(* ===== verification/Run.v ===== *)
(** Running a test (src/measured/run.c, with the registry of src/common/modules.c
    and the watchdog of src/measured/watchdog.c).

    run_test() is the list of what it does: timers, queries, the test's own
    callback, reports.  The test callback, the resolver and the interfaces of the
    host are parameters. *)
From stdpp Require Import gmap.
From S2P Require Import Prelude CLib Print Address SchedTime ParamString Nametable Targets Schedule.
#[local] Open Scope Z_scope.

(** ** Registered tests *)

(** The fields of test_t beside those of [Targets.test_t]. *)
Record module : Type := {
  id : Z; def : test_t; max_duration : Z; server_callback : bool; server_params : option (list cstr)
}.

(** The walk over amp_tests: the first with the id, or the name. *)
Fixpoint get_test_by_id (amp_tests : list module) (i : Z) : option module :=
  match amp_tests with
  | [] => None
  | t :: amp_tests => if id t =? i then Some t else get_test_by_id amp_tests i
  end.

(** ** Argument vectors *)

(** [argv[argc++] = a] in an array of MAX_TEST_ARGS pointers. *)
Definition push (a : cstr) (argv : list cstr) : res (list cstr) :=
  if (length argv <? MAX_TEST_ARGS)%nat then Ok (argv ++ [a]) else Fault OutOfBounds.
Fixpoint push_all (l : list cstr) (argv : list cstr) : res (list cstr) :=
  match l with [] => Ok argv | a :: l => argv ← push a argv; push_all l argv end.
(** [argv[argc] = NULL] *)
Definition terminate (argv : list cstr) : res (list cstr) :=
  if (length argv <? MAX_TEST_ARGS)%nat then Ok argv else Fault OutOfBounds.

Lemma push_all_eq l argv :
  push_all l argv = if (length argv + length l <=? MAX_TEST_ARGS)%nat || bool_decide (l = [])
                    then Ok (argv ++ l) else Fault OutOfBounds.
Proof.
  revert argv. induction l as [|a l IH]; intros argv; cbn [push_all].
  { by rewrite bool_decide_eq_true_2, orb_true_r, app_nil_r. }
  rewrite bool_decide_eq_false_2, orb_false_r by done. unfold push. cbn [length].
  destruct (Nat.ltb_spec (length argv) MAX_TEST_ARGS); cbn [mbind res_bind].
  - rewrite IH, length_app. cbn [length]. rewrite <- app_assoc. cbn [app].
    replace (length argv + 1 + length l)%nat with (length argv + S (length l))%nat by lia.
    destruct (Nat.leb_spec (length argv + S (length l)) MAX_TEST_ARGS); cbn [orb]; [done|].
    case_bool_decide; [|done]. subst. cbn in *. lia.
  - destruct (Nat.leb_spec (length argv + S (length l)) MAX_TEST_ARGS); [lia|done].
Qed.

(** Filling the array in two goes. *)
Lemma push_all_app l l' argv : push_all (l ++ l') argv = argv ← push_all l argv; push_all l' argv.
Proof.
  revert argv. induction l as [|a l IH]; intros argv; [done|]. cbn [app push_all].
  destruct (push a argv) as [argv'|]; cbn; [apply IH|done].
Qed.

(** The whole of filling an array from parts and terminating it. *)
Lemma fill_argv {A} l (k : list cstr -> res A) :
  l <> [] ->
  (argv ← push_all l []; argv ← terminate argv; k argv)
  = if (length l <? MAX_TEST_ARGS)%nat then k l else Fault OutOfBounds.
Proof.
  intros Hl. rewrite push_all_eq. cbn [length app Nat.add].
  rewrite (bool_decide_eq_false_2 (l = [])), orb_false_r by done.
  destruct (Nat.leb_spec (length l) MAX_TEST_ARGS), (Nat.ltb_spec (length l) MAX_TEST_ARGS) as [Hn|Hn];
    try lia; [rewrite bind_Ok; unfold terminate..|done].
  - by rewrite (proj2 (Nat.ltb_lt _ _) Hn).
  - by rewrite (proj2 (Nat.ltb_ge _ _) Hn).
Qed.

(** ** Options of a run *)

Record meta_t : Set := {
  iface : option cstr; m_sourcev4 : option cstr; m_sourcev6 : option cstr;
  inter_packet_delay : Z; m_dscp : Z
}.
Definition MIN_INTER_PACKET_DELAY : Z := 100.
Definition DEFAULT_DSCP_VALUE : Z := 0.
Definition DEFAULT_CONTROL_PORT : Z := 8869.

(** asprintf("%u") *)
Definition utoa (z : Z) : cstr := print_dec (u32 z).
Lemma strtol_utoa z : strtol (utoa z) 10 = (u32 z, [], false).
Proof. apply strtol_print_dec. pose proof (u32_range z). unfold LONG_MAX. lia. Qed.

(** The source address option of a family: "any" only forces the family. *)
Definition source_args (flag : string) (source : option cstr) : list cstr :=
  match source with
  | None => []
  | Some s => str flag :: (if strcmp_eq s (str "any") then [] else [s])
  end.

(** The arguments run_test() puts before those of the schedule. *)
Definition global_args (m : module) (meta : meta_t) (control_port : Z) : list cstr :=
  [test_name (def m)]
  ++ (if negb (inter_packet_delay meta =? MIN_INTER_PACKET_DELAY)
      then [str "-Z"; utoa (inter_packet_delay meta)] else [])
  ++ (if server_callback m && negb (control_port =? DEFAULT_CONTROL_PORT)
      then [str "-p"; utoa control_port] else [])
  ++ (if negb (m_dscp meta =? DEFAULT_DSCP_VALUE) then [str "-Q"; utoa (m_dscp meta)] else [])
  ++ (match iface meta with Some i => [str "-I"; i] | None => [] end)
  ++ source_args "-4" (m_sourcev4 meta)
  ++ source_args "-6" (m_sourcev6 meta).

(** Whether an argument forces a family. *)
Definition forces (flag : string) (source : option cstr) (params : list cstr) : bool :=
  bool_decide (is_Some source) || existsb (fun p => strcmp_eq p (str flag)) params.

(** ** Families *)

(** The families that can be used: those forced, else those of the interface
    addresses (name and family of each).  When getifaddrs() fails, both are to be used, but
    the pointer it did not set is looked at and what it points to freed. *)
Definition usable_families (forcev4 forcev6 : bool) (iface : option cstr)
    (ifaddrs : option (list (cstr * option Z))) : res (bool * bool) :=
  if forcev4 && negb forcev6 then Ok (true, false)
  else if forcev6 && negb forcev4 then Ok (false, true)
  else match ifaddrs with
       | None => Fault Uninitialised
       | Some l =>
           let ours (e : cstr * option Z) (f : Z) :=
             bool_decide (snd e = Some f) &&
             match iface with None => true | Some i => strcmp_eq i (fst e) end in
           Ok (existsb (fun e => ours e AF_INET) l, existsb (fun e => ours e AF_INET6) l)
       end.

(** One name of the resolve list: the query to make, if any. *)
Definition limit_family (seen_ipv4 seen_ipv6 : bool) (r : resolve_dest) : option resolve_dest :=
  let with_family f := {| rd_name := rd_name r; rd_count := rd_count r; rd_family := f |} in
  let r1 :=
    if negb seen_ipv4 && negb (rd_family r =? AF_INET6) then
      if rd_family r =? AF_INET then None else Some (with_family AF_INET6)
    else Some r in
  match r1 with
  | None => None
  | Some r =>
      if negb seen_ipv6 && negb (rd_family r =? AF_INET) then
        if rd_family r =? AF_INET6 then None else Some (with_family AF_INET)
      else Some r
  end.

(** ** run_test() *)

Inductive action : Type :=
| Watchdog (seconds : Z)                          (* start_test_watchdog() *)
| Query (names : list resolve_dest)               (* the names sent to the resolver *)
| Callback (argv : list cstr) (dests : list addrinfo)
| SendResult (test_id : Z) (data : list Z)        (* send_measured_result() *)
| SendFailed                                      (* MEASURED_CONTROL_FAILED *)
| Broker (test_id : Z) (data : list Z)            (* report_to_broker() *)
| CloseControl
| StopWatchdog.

-.-.-

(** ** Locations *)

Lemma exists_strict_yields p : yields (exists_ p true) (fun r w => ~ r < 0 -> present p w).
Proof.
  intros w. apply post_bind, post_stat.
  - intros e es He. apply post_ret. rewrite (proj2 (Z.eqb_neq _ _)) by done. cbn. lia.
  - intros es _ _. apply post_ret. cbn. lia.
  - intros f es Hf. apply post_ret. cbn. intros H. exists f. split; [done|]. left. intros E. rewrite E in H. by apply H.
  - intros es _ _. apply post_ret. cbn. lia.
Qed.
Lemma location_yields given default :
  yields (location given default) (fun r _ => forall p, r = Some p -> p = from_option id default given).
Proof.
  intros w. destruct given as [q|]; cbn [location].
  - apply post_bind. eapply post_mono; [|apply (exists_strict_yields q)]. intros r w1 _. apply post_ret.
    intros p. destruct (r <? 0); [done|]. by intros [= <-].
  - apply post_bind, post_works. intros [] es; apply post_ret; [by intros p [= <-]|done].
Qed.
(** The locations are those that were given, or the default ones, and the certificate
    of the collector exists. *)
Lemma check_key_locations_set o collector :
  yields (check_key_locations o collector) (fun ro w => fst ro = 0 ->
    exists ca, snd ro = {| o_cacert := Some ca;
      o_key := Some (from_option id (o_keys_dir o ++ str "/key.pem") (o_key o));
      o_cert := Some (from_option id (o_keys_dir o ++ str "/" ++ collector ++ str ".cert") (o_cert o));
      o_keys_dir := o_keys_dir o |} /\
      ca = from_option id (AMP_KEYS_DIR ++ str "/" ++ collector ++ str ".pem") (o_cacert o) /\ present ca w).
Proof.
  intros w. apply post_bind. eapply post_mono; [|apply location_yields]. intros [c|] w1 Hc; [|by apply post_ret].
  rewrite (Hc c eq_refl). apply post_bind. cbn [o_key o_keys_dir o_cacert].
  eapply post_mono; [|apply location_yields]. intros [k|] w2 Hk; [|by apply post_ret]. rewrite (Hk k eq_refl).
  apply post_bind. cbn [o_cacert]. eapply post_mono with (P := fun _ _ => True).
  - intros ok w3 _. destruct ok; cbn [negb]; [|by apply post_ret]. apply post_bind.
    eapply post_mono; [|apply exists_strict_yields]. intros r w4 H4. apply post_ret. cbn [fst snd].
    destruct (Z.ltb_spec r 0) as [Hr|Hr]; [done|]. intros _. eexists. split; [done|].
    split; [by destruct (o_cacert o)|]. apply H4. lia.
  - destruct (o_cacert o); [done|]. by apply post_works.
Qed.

-.-.-

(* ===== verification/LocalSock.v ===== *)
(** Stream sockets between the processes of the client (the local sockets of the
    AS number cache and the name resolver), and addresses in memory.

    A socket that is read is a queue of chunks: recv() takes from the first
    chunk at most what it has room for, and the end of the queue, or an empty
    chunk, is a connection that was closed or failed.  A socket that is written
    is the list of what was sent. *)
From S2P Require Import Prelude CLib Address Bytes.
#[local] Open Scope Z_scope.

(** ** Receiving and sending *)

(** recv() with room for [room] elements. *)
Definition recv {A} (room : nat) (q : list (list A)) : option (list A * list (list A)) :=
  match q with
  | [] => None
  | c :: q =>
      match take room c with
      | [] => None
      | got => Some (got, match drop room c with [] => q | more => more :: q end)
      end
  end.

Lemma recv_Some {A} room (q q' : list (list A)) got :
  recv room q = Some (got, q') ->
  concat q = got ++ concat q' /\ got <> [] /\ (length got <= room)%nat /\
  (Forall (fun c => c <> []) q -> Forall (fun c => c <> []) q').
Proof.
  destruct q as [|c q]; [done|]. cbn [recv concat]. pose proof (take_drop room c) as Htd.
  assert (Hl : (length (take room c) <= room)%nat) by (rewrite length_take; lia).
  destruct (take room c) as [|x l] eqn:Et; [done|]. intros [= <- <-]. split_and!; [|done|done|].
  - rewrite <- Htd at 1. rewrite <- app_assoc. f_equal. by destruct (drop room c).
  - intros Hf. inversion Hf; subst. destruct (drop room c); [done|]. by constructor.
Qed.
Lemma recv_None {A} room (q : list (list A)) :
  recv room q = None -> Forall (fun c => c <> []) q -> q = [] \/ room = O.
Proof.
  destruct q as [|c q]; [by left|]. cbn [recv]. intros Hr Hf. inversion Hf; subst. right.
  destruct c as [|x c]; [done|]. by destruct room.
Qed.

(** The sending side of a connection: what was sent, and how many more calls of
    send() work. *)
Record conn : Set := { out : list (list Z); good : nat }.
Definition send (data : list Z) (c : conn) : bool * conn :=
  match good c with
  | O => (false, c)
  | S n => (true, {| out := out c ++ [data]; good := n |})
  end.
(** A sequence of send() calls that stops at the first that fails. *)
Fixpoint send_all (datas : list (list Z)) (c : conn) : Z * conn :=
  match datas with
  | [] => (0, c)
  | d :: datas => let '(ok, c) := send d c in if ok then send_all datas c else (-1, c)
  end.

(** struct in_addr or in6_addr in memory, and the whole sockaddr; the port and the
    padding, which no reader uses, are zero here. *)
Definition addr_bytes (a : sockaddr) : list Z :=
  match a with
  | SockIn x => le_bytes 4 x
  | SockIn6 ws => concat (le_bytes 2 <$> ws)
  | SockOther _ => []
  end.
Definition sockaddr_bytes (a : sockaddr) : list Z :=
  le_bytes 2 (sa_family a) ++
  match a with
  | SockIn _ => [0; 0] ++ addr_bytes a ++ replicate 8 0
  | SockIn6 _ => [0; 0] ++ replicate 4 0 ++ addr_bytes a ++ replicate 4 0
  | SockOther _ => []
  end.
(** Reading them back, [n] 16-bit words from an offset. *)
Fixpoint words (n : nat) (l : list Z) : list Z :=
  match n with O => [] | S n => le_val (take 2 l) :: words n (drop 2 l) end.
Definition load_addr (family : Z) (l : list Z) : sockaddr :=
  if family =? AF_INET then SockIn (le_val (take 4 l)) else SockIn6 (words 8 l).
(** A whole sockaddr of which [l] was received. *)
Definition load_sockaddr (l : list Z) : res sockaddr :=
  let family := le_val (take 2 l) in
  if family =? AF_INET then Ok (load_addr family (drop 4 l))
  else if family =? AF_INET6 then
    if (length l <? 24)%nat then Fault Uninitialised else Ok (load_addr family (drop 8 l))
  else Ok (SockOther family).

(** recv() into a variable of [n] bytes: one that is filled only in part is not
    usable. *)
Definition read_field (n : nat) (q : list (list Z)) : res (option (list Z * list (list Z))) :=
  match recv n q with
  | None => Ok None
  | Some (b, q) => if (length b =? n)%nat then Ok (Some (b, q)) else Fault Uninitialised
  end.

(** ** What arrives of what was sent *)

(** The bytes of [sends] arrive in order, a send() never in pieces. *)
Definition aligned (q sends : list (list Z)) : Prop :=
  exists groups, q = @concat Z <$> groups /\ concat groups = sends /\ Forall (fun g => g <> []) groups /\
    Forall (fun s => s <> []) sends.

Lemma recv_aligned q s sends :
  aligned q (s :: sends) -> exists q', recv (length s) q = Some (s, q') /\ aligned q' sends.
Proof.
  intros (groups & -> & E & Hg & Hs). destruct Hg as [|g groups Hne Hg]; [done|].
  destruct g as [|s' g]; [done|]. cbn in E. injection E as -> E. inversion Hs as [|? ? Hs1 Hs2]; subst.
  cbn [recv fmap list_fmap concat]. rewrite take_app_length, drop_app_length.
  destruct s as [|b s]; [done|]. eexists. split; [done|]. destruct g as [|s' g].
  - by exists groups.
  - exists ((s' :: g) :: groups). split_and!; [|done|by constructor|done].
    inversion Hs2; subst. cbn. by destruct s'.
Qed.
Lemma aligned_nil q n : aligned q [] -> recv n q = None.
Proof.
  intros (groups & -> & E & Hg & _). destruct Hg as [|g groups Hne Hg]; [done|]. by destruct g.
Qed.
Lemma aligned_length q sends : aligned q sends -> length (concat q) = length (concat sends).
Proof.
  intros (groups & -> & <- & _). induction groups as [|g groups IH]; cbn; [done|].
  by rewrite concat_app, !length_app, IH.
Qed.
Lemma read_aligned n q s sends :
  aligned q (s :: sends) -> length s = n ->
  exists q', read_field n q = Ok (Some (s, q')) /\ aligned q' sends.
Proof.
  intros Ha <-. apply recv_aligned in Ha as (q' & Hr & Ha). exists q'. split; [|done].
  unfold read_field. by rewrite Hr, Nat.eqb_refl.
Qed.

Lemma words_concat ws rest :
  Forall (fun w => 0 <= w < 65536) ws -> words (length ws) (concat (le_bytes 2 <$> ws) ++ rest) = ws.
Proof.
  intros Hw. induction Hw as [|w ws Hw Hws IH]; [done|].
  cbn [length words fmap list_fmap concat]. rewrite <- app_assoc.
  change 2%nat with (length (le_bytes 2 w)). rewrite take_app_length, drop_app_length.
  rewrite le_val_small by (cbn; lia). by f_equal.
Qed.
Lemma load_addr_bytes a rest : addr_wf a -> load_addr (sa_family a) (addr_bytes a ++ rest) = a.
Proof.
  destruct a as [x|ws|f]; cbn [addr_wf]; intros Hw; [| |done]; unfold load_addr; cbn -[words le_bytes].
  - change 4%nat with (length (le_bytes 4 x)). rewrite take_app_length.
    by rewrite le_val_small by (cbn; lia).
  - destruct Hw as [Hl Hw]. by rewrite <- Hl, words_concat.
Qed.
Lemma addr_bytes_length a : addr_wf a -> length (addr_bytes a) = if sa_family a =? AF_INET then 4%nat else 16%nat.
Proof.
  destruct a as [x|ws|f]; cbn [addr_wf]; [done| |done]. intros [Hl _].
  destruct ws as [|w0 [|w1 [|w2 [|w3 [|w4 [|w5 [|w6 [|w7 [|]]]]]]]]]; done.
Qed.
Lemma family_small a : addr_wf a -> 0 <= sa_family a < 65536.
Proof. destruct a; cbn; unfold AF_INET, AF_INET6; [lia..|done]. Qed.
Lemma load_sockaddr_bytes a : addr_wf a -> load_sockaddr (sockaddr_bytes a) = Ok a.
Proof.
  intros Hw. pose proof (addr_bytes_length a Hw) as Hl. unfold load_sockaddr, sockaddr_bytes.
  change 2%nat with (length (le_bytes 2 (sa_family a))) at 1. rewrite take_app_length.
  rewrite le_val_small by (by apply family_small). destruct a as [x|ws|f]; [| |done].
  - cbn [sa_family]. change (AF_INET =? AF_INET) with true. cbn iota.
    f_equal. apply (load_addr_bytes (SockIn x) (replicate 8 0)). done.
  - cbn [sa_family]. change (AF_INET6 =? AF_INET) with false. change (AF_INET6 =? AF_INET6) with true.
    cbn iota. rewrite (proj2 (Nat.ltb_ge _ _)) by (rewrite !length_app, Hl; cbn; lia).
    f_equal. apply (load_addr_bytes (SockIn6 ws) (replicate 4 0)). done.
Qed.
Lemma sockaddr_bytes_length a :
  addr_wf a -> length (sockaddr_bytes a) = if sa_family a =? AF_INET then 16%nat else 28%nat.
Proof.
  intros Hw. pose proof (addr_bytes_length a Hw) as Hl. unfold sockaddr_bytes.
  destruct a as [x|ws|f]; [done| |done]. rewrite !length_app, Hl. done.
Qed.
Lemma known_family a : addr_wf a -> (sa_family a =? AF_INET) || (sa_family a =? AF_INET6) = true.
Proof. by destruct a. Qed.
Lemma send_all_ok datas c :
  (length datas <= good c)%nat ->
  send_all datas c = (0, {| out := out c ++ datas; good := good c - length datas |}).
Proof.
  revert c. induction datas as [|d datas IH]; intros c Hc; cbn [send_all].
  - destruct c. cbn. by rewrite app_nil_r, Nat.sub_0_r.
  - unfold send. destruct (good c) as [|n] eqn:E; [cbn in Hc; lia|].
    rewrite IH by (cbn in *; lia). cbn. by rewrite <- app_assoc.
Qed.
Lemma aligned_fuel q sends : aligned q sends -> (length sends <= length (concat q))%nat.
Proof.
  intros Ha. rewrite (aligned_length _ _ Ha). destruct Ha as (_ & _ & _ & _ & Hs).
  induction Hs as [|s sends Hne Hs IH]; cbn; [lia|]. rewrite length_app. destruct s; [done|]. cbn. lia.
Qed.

-.-.-

WHAT TO DO
Which lines of the data hold the string "those"? Return each of them.

TASK OUTPUT
(** The fields of test_t beside those of [Targets.test_t]. *)
(** The arguments run_test() puts before those of the schedule. *)
(** The families that can be used: those forced, else those of the interface
(** The locations are those that were given, or the default ones, and the certificate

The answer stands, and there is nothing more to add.